- **Extracted information**:
(** Parsing what was printed gives the degree back. *)
Lemma atofp_deg_text deg :
  0 <= deg <= INT_MAX -> Number.ngx_atofp (deg_text deg) NLA_DEG_FIXPOINT = deg.
Proof.
  intros [H0 H1]. rewrite deg_text_nonneg by done. unfold NLA_DEG_FIXPOINT_BASE, INT_MAX in *.
  pose proof (Z.mod_pos_bound deg 1000000 ltac:(lia)) as Hm.
  pose proof (Z.div_pos deg 1000000 ltac:(lia) ltac:(lia)) as Hd.
  destruct (digits_spec (deg / 1000000) Hd) as [V1 D1].
  destruct (digits_spec (deg mod 1000000) ltac:(lia)) as [V2 D2].
  set (fs := zpad 6 (digits (deg mod 1000000))).
  assert (Hfs : length fs = 6%nat) by (apply zpad_length, (digits_length _ 5); simpl; lia).
  assert (Hval : dec_value (digits (deg / 1000000) ++ fs) = deg).
  { change (Number.dec_from 0 (digits (deg / 1000000) ++ fs) = deg).
    change (Number.dec_from 0 (digits (deg / 1000000)) = deg / 1000000) in V1.
    rewrite Number.dec_from_app, V1, Number.dec_from_shift, Hfs.
    assert (Number.dec_from 0 fs = deg mod 1000000) as ->.
    { transitivity (dec_value (digits (deg mod 1000000))); [apply dec_value_replicate0|done]. }
    pose proof (Z.div_mod deg 1000000 ltac:(lia)). simpl Z.of_nat. lia. }
  change ([46] ++ fs) with (46 :: fs).
  assert (Hdig : Forall is_digit fs)
    by (apply Forall_app; split; [apply Forall_replicate; unfold is_digit; lia|done]).
  rewrite Number.ngx_atofp_frac; rewrite ?Hfs, ?Hval; unfold NLA_DEG_FIXPOINT, INT64_MAX; try done.
  - simpl. lia.
  - lia.
  - simpl. lia.
Qed.

(** Items whose text fits: an identifier below the size of its array, degrees
    that print in their 12-byte buffers, numbers of their C types. *)
Definition printable (d : nla_data_item) : Prop :=
  blen (ach_id d) < NLA_DATA_ID_MAX_LEN /\
  INT_MIN <= i_status d <= INT_MAX /\ INT_MIN <= i_type d <= INT_MAX /\
  0 <= lat (loc d) <= INT_MAX /\ 0 <= lon (loc d) <= INT_MAX /\
  - INT64_MAX - 1 <= last_update_time d <= INT64_MAX.

Definition item_json (d : nla_data_item) : bytes :=
  item_text d (deg_text (lat (loc d))) (deg_text (lon (loc d))).

Lemma blen_app a b : blen (a ++ b) = blen a + blen b.
Proof. unfold blen. rewrite length_app. lia. Qed.

Lemma sprintf_into_Ok cap s : blen s < cap -> sprintf_into cap s = Ok s.
Proof. intros H. unfold sprintf_into. destruct (Z.leb_spec (blen s + 1) cap); [done|lia]. Qed.

(** The text of a printable item is shorter than 157 bytes. *)
Lemma item_json_length d : printable d -> blen (item_json d) <= 156.
Proof.
  unfold printable, NLA_DATA_ID_MAX_LEN. intros (Hid & Hs & Ht & Hla & Hlo & Hup).
  unfold item_json, item_text. rewrite !blen_app.
  pose proof (blen_fmt_d_int _ Hs). pose proof (blen_fmt_d_int _ Ht).
  pose proof (deg_text_length _ Hla). pose proof (deg_text_length _ Hlo).
  assert (blen (fmt_d (last_update_time d)) <= 20).
  { unfold INT64_MAX in Hup. pose proof (fmt_d_length (last_update_time d) 18). unfold blen. simpl in *. lia. }
  change (blen (js "{'id':'")) with 7. change (blen (js "','status':'")) with 12.
  change (blen (js "','type':'")) with 10. change (blen (js "','lat':'")) with 9.
  change (blen (js "','lon':'")) with 9. change (blen (js "','uptime':'")) with 12.
  change (blen (js "'}")) with 2. lia.
Qed.

Lemma format_item_Ok d cap :
  printable d -> 157 <= cap -> fn_v_FormatDataItem d cap = Ok (item_json d).
Proof.
  intros Hd Hcap. pose proof (item_json_length d Hd).
  destruct Hd as (_ & _ & _ & Hla & Hlo & _).
  pose proof (deg_text_length _ Hla). pose proof (deg_text_length _ Hlo).
  unfold fn_v_FormatDataItem, fn_v_FormatDeg.
  rewrite !sprintf_into_Ok by (unfold NLA_DEG_MAX_BUF_LEN; lia). rewrite !obind_Ok.
  apply sprintf_into_Ok. unfold item_json in *. lia.
Qed.

(** ** Lemmas on the search rectangle *)
Section LibmFacts.
Variable cos : Dbl.double -> Dbl.double.
Import Dbl.

Lemma to_int_range d z : to_int d = Ok z -> INT_MIN <= z <= INT_MAX.
Proof.
  unfold to_int. destruct d as [s|s| |s m e]; try done; [intros [= <-]; done|].
  destruct (_ && _) eqn:E; [|done]. intros [= <-].
  apply andb_prop in E as [?%Z.leb_le ?%Z.leb_le]. lia.
Qed.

- **Instructions to follow**:
Repeat exactly the lines above from the one with "destruct Hd as (_ & _ & _ & Hla & Hlo & _)." up to and including the one with "rewrite !sprintf_into_Ok by". No other line belongs in the reply.

- **Written solution**:
  destruct Hd as (_ & _ & _ & Hla & Hlo & _).
  pose proof (deg_text_length _ Hla). pose proof (deg_text_length _ Hlo).
  unfold fn_v_FormatDataItem, fn_v_FormatDeg.
  rewrite !sprintf_into_Ok by (unfold NLA_DEG_MAX_BUF_LEN; lia). rewrite !obind_Ok.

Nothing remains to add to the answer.